Lippman v. City of Oakland
The City of Oakland has a pressing need for rental housing, yet, as detailed in a 2011 Alameda County Grand Jury report, the city has a long shameful history of mistreating rental property owners, creating an “atmosphere of hostility and intimidation.” State law requires cities to provide an independent hearing authority for building code violations, either a separate appeals board or the city council. Oakland instead assigns appeals to an appointee of the Building Services Division – the very agency that imposes the fines.
Thomas Lippman, a rental property owner in Oakland for almost 20 years, was fined more than $10,000 and made subject to a lien on his property for several alleged building code violations even though he quickly corrected all the undisputed problems such as tenant-caused damage to doors, tiles, and a soap dish. Lippman challenged the citations, but Oakland only allowed Lippman’s appeal to be heard by an officer appointed by the very same agency imposing the fees. Adding insult to injury, the officer never allowed Lippman an opportunity to present his defense. Instead, she blindly accepted the agency’s assertion that the fees were proper.

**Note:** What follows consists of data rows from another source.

(* ===== verification/Numerics.v ===== *)
(** * Numeric replies ([include/numerics.h])

    The format strings of the numerics the modelled handlers send. *)

From S2P Require Import Prelude.

Definition NOTICE_STARTDNS : cstr := ":%s NOTICE AUTH :*** Looking up your hostname".
Definition NOTICE_GOTDNS : cstr := ":%s NOTICE AUTH :*** Done looking up your hostname".
Definition NOTICE_FAILDNS : cstr := ":%s NOTICE AUTH :*** Hostname lookup failed; using IP instead".
Definition RPL_WELCOME : cstr := ":%s 001 %s :Welcome to the %s IRC Network %s!%s@%s".
Definition RPL_YOURHOST : cstr := ":%s 002 %s :Your host is %s running version %s".
Definition RPL_CREATED : cstr := ":%s 003 %s :This server was created %s".
Definition RPL_AVAILABLE : cstr := ":%s 004 %s %s %s %s %s".
Definition RPL_PROTOCOLS : cstr := ":%s 005 %s %s :are supported by this server".
Definition RPL_UMODEIS : cstr := ":%s 221 %s %s".
Definition RPL_LUSERCLIENT : cstr := ":%s 251 %s :There are %d users and %d invisible on %d servers".
Definition RPL_LUSEROP : cstr := ":%s 252 %s %d :operator(s) online".
Definition RPL_LUSERUNKNOWN : cstr := ":%s 253 %s %d :unknown connection(s)".
Definition RPL_LUSERCHANNELS : cstr := ":%s 254 %s %d :channels formed".
Definition RPL_LUSERME : cstr := ":%s 255 %s :I have %d clients and %d servers".
Definition RPL_LOCALUSERS : cstr := ":%s 265 %s :Current Local Users: %d  Max: %d".
Definition RPL_GLOBALUSERS : cstr := ":%s 266 %s :Current Global Users: %d  Max: %d".
Definition RPL_SILELIST : cstr := ":%s 271 %s %s %s".
Definition RPL_ENDOFSILELIST : cstr := ":%s 272 %s :End of Silence List".
Definition RPL_AWAY : cstr := ":%s 301 %s %s :%s".
Definition RPL_USERHOST : cstr := ":%s 302 %s :%s=+%s@%s".
Definition RPL_ISON : cstr := ":%s 303 %s :%s".
Definition RPL_UNAWAY : cstr := ":%s 305 %s :You are no longer marked as being away".
Definition RPL_NOWAWAY : cstr := ":%s 306 %s :You have been marked as being away".
Definition RPL_WHOISREGNICK : cstr := ":%s 307 %s %s :is a registered nick".
Definition RPL_WHOISHELPOP : cstr := ":%s 310 %s %s :is available for help.".
Definition RPL_WHOISUSER : cstr := ":%s 311 %s %s %s %s * :%s".
Definition RPL_WHOISSERVER : cstr := ":%s 312 %s %s %s :%s".
Definition RPL_WHOISADMIN : cstr := ":%s 313 %s %s :is an Administrator".
Definition RPL_WHOISOPERATOR : cstr := ":%s 313 %s %s :is an IRCop".
Definition RPL_WHOWASUSER : cstr := ":%s 314 %s %s %s %s * :%s".
Definition RPL_WHOISIDLE : cstr := ":%s 317 %s %s %ld %ld :seconds idle signon time".
Definition RPL_ENDOFWHOIS : cstr := ":%s 318 %s %s :End of /WHOIS list.".
Definition RPL_WHOISCHANNELS : cstr := ":%s 319 %s %s :%s".
Definition RPL_WHOISSPECIAL : cstr := ":%s 320 %s %s :%s".
Definition RPL_LISTSTART : cstr := ":%s 321 %s Channel :Users  Name".
Definition RPL_LIST : cstr := ":%s 322 %s %s %d :%s".
Definition RPL_LISTEND : cstr := ":%s 323 %s :End of /LIST".
Definition RPL_CHANNELMODEIS : cstr := ":%s 324 %s %s %s".
Definition RPL_NOTOPIC : cstr := ":%s 331 %s %s :No topic is set.".
Definition RPL_TOPIC : cstr := ":%s 332 %s %s :%s".
Definition RPL_TOPICWHOTIME : cstr := ":%s 333 %s %s %s %lu".
Definition RPL_WHOISBOT : cstr := lit ":%s 335 %s %s :is a " ++ [ascii_of_N 2] ++ lit "Bot" ++ [ascii_of_N 2].
Definition RPL_USERIP : cstr := ":%s 340 %s :%s=+%s@%s".
Definition RPL_INVITING : cstr := ":%s 341 %s %s %s".
Definition RPL_INVEXLIST : cstr := ":%s 346 %s %s %s %s %lu".
Definition RPL_ENDOFINVEXLIST : cstr := ":%s 347 %s %s :End of Channel Invite List".
Definition RPL_EXLIST : cstr := ":%s 348 %s %s %s %s %lu".
Definition RPL_ENDOFEXLIST : cstr := ":%s 349 %s %s :End of Channel Exception List".
Definition RPL_WHOREPLY : cstr := ":%s 352 %s %s %s %s %s %s %s :%d %s".
Definition RPL_NAMREPLY : cstr := ":%s 353 %s %c %s :%s".
Definition RPL_ENDOFNAMES : cstr := ":%s 366 %s %s :End of /NAMES list.".
Definition RPL_BANLIST : cstr := ":%s 367 %s %s %s %s %lu".
Definition RPL_ENDOFBANLIST : cstr := ":%s 368 %s %s :End of Channel Ban List".
Definition RPL_MOTD : cstr := ":%s 372 %s :- %s".
Definition RPL_MOTDSTART : cstr := ":%s 375 %s :- %s Message of the Day - ".
Definition RPL_ENDOFMOTD : cstr := ":%s 376 %s :End of /MOTD command.".
Definition RPL_WHOISHOST : cstr := ":%s 378 %s %s :is connecting from *@%s %s".
Definition RPL_YOUREOPER : cstr := ":%s 381 %s :You are now a%s".
Definition ERR_NOSUCHNICK : cstr := ":%s 401 %s %s :No such nick/channel".
Definition ERR_NOSUCHCHANNEL : cstr := ":%s 403 %s %s :No such channel".
Definition ERR_CANNOTSENDTOCHAN : cstr := ":%s 404 %s %s :Cannot send to channel (%s)".
Definition ERR_TOOMANYCHANNELS : cstr := ":%s 405 %s %s :You have joined too many channels".
Definition ERR_TOOMANYTARGETS : cstr := ":%s 407 %s %s :Duplicate recipients. No message delivered".
Definition ERR_NORECIPIENT : cstr := ":%s 411 %s :No recipient given (%s)".
Definition ERR_NOTEXTTOSEND : cstr := ":%s 412 %s :No text to send".
Definition ERR_UNKNOWNCOMMAND : cstr := ":%s 421 %s %s :Unknown command".
Definition ERR_NOMOTD : cstr := ":%s 422 %s :MOTD File is missing".
Definition ERR_NONICKNAMEGIVEN : cstr := ":%s 431 %s :No nickname given".
Definition ERR_ERRONEUSNICKNAME : cstr := ":%s 432 %s %s :Erroneous Nickname: Illegal characters".
Definition ERR_NICKNAMEINUSE : cstr := ":%s 433 %s %s :Nickname is already in use.".
Definition ERR_RESERVEDNICK : cstr := ":%s 437 %s %s :is a reserved nick".
Definition ERR_USERNOTINCHANNEL : cstr := ":%s 441 %s %s %s :They aren't on that channel".
Definition ERR_NOTONCHANNEL : cstr := ":%s 442 %s %s :You're not on that channel".
Definition ERR_USERONCHANNEL : cstr := ":%s 443 %s %s %s :is already on channel".
Definition ERR_NOTREGISTERED : cstr := ":%s 451 %s :You have not registered".
Definition ERR_NEEDMOREPARAMS : cstr := ":%s 461 %s %s :Not enough parameters".
Definition ERR_ALREADYREGISTRED : cstr := ":%s 462 %s :You may not reregister".
Definition ERR_PASSWDMISMATCH : cstr := ":%s 464 %s :Password Incorrect".
Definition ERR_YOUREBANNEDCREEP : cstr := ":%s 465 %s :You are banned from this server.  Mail %s for more information".
Definition ERR_ONLYSERVERSCANCHANGE : cstr := ":%s 468 %s %s :Only servers can change that mode".
Definition ERR_LINKCHANNEL : cstr := ":%s 470 %s [Link] %s has become full so you are automatically being transferred to the linked channel %s".
Definition ERR_CHANNELISFULL : cstr := ":%s 471 %s %s :Cannot join channel (+l)".
Definition ERR_UNKNOWNMODE : cstr := ":%s 472 %s %c :is unknown mode char to me".
Definition ERR_INVITEONLYCHAN : cstr := ":%s 473 %s %s :Cannot join channel (+i)".
Definition ERR_BANNEDFROMCHAN : cstr := ":%s 474 %s %s :Cannot join channel (+b)".
Definition ERR_BADCHANNELKEY : cstr := ":%s 475 %s %s :Cannot join channel (+k)".
Definition ERR_NEEDREGGEDNICK : cstr := ":%s 477 %s %s :You need a registered nick to join that channel.".
Definition ERR_CANNOTKNOCK : cstr := ":%s 480 %s :Cannot knock on %s (%s)".
Definition ERR_NOPRIVILEGES : cstr := ":%s 481 %s :Permission Denied- You do not have the correct IRC operator privileges".
Definition ERR_CHANOPRIVSNEEDED : cstr := ":%s 482 %s %s :You're not channel operator".
Definition ERR_ATTACKDENY : cstr := ":%s 484 %s %s :Cannot kick protected user %s.".
Definition ERR_KILLDENY : cstr := ":%s 485 %s :Cannot kill protected user %s.".
Definition ERR_NONONREG : cstr := ":%s 486 %s :%s only accepts private messages from registered users".
Definition ERR_SECUREONLYCHAN : cstr := ":%s 489 %s %s :Cannot join channel (SSL is required)".
Definition ERR_NOOPERHOST : cstr := ":%s 491 %s :No O-lines for your host".
Definition ERR_NOCTCP : cstr := ":%s 492 %s :%s does not accept CTCPs".
Definition ERR_TOOMANYJOINS : cstr := ":%s 500 %s %s :Too many join requests. Please wait a while and try again.".
Definition ERR_UMODEUNKNOWNFLAG : cstr := ":%s 501 %s :Unknown MODE flag".
Definition ERR_USERSDONTMATCH : cstr := ":%s 502 %s :Cant change mode for other users".
Definition ERR_SILELISTFULL : cstr := ":%s 511 %s %s :Your silence list is full".
Definition ERR_TOOMANYWATCH : cstr := ":%s 512 %s %s :Maximum size for WATCH-list is 128 entries".
Definition ERR_518 : cstr := ":%s 518 %s :Cannot invite (+V) at channel %s".
Definition ERR_519 : cstr := ":%s 519 %s :Cannot join channel %s (Admin only)".
Definition ERR_520 : cstr := ":%s 520 %s :Cannot join channel %s (IRCops only)".
Definition RPL_LOGON : cstr := ":%s 600 %s %s %s %s %d :logged online".
Definition RPL_LOGOFF : cstr := ":%s 601 %s %s %s %s %d :logged offline".
Definition RPL_WATCHOFF : cstr := ":%s 602 %s %s %s %s %d :stopped watching".
Definition RPL_WATCHSTAT : cstr := ":%s 603 %s :You have %d and are on %d WATCH entries".
Definition RPL_NOWON : cstr := ":%s 604 %s %s %s %s %ld :is online".
Definition RPL_NOWOFF : cstr := ":%s 605 %s %s %s %s %ld :is offline".
Definition RPL_WATCHLIST : cstr := ":%s 606 %s :%s".
Definition RPL_ENDOFWATCHLIST : cstr := ":%s 607 %s :End of WATCH %c".
Definition RPL_WHOISSECURE : cstr := ":%s 671 %s %s :%s".
Definition RPL_WHOISVERSION : cstr := ":%s 672 %s %s :%s".
Definition RPL_WHOISWEBSITE : cstr := ":%s 673 %s %s :%s".
Definition RPL_LOGGEDIN : cstr := ":%s 900 %s %s!%s@%s %s :You are now logged in as %s".
Definition RPL_SASLSUCCESS : cstr := ":%s 903 %s :SASL authentication successful".
Definition ERR_SASLFAIL : cstr := ":%s 904 %s :SASL authentication failed".
Definition ERR_SASLTOOLONG : cstr := ":%s 905 %s :SASL message too long".
Definition ERR_SASLABORTED : cstr := ":%s 906 %s :SASL authentication aborted".
Definition ERR_SASLALREADY : cstr := ":%s 907 %s :You have already authenticated using SASL".
Definition ERR_CANNOTCHANGECHANMODE : cstr := ":%s 974 %s %c :%s".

Lippman turned to the state courts to overturn this miscarriage of justice. However, the trial court judge misconstrued the state law requiring an independent appeals process and affirmed the Building Services’ officer’s decision even while acknowledging that Lippman was never given an opportunity to defend himself. PLF took over the case on appeal. All briefing is complete in California’s First District Court of Appeal and we await a court order setting the date for oral argument.